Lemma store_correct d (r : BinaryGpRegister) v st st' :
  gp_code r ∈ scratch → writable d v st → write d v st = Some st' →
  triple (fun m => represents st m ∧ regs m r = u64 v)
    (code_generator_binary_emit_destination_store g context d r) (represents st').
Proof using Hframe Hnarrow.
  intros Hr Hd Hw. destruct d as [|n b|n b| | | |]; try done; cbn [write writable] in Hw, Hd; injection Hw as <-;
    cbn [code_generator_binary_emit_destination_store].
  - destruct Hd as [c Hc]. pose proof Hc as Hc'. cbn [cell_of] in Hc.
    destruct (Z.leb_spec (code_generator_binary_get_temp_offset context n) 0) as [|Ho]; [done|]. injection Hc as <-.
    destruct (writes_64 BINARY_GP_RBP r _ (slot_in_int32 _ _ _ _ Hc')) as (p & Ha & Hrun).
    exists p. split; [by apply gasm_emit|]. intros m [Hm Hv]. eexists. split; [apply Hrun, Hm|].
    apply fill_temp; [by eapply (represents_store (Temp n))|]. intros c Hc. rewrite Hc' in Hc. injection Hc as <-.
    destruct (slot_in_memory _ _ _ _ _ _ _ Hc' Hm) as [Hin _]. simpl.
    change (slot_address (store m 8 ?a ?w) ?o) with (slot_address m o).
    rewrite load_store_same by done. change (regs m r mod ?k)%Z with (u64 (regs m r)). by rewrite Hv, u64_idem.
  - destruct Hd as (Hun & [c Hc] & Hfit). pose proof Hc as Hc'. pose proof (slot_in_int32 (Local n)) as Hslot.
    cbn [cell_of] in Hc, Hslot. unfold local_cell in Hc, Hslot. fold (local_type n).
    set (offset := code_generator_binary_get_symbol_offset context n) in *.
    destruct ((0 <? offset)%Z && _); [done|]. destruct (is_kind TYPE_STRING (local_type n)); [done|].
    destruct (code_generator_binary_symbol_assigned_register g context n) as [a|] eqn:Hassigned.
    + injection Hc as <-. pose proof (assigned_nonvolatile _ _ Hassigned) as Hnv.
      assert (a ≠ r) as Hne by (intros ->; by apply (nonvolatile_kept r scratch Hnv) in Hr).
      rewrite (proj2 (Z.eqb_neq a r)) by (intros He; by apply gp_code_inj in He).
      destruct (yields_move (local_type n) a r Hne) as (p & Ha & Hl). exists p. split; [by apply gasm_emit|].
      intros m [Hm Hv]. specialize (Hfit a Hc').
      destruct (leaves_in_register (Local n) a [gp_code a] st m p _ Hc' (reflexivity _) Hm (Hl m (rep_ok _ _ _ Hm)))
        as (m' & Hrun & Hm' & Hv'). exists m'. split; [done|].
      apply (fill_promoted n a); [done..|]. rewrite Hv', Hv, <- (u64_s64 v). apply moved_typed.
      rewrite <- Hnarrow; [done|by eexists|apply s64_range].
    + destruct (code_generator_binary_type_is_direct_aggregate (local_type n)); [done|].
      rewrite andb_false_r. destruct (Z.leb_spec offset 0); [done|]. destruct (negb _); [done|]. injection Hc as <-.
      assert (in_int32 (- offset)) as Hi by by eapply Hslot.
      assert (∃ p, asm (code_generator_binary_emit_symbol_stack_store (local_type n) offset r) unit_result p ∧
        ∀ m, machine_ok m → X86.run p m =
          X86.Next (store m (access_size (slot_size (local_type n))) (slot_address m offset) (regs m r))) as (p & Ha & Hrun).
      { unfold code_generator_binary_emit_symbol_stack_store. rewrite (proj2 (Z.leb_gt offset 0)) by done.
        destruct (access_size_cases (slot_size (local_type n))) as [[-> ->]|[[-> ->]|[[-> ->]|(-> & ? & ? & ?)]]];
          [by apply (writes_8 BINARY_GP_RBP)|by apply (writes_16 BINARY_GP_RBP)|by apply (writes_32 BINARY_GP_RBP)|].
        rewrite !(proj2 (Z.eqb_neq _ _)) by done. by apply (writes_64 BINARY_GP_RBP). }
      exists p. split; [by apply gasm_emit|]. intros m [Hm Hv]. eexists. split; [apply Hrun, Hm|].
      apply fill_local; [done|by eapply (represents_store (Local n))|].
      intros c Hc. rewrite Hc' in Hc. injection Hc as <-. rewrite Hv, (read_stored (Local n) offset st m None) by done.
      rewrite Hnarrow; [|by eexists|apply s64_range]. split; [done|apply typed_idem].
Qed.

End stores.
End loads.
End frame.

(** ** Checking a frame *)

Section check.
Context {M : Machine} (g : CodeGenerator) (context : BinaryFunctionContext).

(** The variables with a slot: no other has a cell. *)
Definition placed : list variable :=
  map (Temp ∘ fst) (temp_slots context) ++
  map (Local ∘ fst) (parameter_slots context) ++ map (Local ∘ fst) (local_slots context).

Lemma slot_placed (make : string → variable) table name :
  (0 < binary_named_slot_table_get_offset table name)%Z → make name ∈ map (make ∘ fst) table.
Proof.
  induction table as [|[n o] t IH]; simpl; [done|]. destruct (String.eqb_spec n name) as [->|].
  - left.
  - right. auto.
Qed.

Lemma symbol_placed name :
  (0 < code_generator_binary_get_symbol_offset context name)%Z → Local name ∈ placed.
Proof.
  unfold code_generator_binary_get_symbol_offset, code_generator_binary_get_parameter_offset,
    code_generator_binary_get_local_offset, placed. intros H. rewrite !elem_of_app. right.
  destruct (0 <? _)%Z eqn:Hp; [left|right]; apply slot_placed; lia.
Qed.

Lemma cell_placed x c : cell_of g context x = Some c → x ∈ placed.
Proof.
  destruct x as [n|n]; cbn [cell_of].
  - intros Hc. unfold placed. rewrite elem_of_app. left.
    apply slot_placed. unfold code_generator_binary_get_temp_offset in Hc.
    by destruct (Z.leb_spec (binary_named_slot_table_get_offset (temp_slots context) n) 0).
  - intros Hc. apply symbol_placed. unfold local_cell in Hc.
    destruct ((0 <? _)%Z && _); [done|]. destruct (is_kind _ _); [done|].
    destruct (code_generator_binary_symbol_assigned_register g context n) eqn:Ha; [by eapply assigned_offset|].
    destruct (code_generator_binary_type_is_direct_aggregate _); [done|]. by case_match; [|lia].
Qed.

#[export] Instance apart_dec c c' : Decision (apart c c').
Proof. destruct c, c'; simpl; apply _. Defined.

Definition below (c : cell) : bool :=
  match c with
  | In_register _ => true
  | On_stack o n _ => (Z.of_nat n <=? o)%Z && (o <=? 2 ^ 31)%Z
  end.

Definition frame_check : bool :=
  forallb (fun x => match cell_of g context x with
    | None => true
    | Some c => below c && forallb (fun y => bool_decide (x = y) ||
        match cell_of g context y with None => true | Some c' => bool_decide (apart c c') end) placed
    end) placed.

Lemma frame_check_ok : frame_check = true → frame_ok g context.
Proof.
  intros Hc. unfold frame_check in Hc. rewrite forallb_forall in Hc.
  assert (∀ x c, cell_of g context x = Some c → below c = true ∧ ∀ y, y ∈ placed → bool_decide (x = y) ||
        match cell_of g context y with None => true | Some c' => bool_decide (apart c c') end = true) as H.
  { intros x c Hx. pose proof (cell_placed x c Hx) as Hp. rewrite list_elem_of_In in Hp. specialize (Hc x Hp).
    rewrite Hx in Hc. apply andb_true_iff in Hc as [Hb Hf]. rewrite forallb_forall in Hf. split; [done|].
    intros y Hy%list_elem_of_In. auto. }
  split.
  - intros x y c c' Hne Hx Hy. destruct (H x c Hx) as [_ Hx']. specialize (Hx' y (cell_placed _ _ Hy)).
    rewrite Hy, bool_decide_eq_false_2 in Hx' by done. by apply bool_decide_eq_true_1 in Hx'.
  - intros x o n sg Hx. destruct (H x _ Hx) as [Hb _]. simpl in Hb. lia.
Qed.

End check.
---
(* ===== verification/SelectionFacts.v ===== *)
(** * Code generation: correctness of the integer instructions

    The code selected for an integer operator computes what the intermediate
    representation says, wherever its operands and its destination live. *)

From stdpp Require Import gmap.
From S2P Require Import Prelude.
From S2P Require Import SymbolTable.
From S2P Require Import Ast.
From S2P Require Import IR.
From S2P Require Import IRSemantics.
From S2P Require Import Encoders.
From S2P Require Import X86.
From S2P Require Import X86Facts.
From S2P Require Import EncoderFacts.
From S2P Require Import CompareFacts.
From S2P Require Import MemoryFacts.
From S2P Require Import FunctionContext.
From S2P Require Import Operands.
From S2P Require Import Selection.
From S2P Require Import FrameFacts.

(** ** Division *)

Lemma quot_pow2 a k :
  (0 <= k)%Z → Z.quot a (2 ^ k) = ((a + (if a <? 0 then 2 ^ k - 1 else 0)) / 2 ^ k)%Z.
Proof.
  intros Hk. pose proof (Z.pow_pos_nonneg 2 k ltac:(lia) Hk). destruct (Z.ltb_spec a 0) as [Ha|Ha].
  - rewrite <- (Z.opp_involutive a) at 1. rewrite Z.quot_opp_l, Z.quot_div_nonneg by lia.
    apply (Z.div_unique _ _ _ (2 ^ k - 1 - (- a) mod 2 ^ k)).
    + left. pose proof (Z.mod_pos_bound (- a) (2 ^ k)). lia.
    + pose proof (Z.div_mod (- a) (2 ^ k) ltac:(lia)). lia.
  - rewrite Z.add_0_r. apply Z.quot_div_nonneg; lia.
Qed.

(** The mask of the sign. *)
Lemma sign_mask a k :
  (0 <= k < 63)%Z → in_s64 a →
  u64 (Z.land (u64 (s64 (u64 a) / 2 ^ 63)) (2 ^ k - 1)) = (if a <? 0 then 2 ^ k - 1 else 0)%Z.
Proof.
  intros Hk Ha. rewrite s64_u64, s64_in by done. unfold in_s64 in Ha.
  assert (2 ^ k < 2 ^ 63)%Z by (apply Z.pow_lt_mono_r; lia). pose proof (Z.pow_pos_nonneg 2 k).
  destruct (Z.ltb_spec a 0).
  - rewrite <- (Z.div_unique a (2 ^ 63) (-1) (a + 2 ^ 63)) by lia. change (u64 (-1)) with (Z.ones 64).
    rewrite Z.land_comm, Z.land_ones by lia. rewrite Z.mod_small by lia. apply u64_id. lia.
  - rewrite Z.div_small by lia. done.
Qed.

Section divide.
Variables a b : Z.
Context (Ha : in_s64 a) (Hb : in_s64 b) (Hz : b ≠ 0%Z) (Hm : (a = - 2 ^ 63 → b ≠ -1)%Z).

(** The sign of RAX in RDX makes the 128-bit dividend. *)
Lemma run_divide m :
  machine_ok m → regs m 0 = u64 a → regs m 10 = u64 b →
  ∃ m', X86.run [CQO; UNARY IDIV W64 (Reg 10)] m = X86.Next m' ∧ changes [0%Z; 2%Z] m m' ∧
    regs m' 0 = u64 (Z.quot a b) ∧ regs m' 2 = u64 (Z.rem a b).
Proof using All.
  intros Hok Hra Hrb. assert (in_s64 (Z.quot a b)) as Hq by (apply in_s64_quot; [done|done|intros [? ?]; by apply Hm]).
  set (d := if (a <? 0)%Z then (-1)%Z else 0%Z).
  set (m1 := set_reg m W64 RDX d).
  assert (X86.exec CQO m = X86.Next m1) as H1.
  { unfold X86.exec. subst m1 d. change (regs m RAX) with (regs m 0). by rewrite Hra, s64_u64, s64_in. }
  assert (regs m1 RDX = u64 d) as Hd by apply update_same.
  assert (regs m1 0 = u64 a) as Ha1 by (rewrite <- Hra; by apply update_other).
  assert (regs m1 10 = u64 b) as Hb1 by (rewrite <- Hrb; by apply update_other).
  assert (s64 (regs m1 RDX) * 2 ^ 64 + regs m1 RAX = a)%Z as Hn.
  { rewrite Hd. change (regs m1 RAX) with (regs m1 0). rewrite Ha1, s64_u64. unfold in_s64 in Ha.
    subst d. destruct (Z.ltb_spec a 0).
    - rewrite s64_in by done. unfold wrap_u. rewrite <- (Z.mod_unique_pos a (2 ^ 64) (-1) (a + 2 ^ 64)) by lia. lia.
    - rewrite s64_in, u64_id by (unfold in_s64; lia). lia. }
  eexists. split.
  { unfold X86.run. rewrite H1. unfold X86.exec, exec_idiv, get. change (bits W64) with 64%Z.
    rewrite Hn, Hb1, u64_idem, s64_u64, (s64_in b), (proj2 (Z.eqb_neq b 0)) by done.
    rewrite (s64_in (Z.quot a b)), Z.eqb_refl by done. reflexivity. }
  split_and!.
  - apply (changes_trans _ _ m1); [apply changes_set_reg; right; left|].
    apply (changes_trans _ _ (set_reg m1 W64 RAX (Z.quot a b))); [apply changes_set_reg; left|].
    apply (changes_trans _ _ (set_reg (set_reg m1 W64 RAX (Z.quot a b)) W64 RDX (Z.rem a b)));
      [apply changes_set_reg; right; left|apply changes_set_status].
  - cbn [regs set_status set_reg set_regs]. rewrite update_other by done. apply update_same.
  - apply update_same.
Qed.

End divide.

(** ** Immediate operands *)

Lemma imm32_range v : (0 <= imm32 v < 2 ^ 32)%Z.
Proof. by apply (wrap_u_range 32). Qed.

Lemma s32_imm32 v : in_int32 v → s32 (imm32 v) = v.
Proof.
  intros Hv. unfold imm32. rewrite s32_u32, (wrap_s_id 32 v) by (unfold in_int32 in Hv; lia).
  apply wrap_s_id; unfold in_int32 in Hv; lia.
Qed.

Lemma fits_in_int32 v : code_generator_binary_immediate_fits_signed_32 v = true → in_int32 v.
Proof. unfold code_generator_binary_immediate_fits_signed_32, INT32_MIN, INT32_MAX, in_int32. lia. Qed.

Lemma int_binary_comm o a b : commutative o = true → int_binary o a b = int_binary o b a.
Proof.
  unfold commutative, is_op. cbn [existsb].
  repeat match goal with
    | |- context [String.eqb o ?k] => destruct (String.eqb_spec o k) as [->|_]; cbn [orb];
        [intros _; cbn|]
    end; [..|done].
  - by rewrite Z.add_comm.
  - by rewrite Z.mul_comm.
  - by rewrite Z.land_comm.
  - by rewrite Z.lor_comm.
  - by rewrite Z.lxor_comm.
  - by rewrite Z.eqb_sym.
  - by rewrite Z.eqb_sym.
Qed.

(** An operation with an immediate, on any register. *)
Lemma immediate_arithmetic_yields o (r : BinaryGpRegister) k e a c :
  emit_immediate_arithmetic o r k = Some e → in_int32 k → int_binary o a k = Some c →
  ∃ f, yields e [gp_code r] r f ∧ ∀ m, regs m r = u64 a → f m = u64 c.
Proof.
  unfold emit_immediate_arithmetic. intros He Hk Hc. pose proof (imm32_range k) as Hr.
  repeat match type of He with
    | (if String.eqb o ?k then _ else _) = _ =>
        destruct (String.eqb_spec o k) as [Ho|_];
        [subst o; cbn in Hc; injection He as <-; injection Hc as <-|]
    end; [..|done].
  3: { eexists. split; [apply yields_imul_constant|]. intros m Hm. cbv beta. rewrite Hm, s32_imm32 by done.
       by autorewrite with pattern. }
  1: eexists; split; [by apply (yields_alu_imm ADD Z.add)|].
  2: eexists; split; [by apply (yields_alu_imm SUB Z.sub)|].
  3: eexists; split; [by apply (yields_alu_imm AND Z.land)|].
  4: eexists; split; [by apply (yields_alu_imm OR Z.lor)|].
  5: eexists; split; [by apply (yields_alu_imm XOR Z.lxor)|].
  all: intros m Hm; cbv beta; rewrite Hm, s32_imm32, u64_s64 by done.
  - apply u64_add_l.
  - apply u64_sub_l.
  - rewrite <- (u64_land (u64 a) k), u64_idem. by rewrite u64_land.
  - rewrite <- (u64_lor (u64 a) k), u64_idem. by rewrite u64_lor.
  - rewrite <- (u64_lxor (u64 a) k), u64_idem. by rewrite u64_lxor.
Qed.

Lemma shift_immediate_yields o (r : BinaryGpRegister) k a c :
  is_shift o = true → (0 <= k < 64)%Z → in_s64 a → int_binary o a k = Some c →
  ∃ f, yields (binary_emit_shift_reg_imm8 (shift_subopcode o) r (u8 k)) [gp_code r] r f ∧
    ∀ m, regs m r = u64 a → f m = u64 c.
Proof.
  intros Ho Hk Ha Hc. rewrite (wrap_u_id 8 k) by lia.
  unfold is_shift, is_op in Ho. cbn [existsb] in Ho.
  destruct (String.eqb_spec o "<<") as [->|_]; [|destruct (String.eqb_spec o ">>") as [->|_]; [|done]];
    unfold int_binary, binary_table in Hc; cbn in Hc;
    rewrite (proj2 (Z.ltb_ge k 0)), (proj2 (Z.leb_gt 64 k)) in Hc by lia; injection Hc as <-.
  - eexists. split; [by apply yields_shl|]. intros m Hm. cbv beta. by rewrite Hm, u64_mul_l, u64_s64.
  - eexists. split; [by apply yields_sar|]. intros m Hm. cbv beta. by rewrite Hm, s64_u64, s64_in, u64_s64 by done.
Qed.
---
### Work instruction
Please give back exactly the lines of the listing above that run from the one containing "Lemma store_correct d" through the one containing "Proof using Hframe Hnarrow.", and only those.

### Task output
Lemma store_correct d (r : BinaryGpRegister) v st st' :
  gp_code r ∈ scratch → writable d v st → write d v st = Some st' →
  triple (fun m => represents st m ∧ regs m r = u64 v)
    (code_generator_binary_emit_destination_store g context d r) (represents st').
Proof using Hframe Hnarrow.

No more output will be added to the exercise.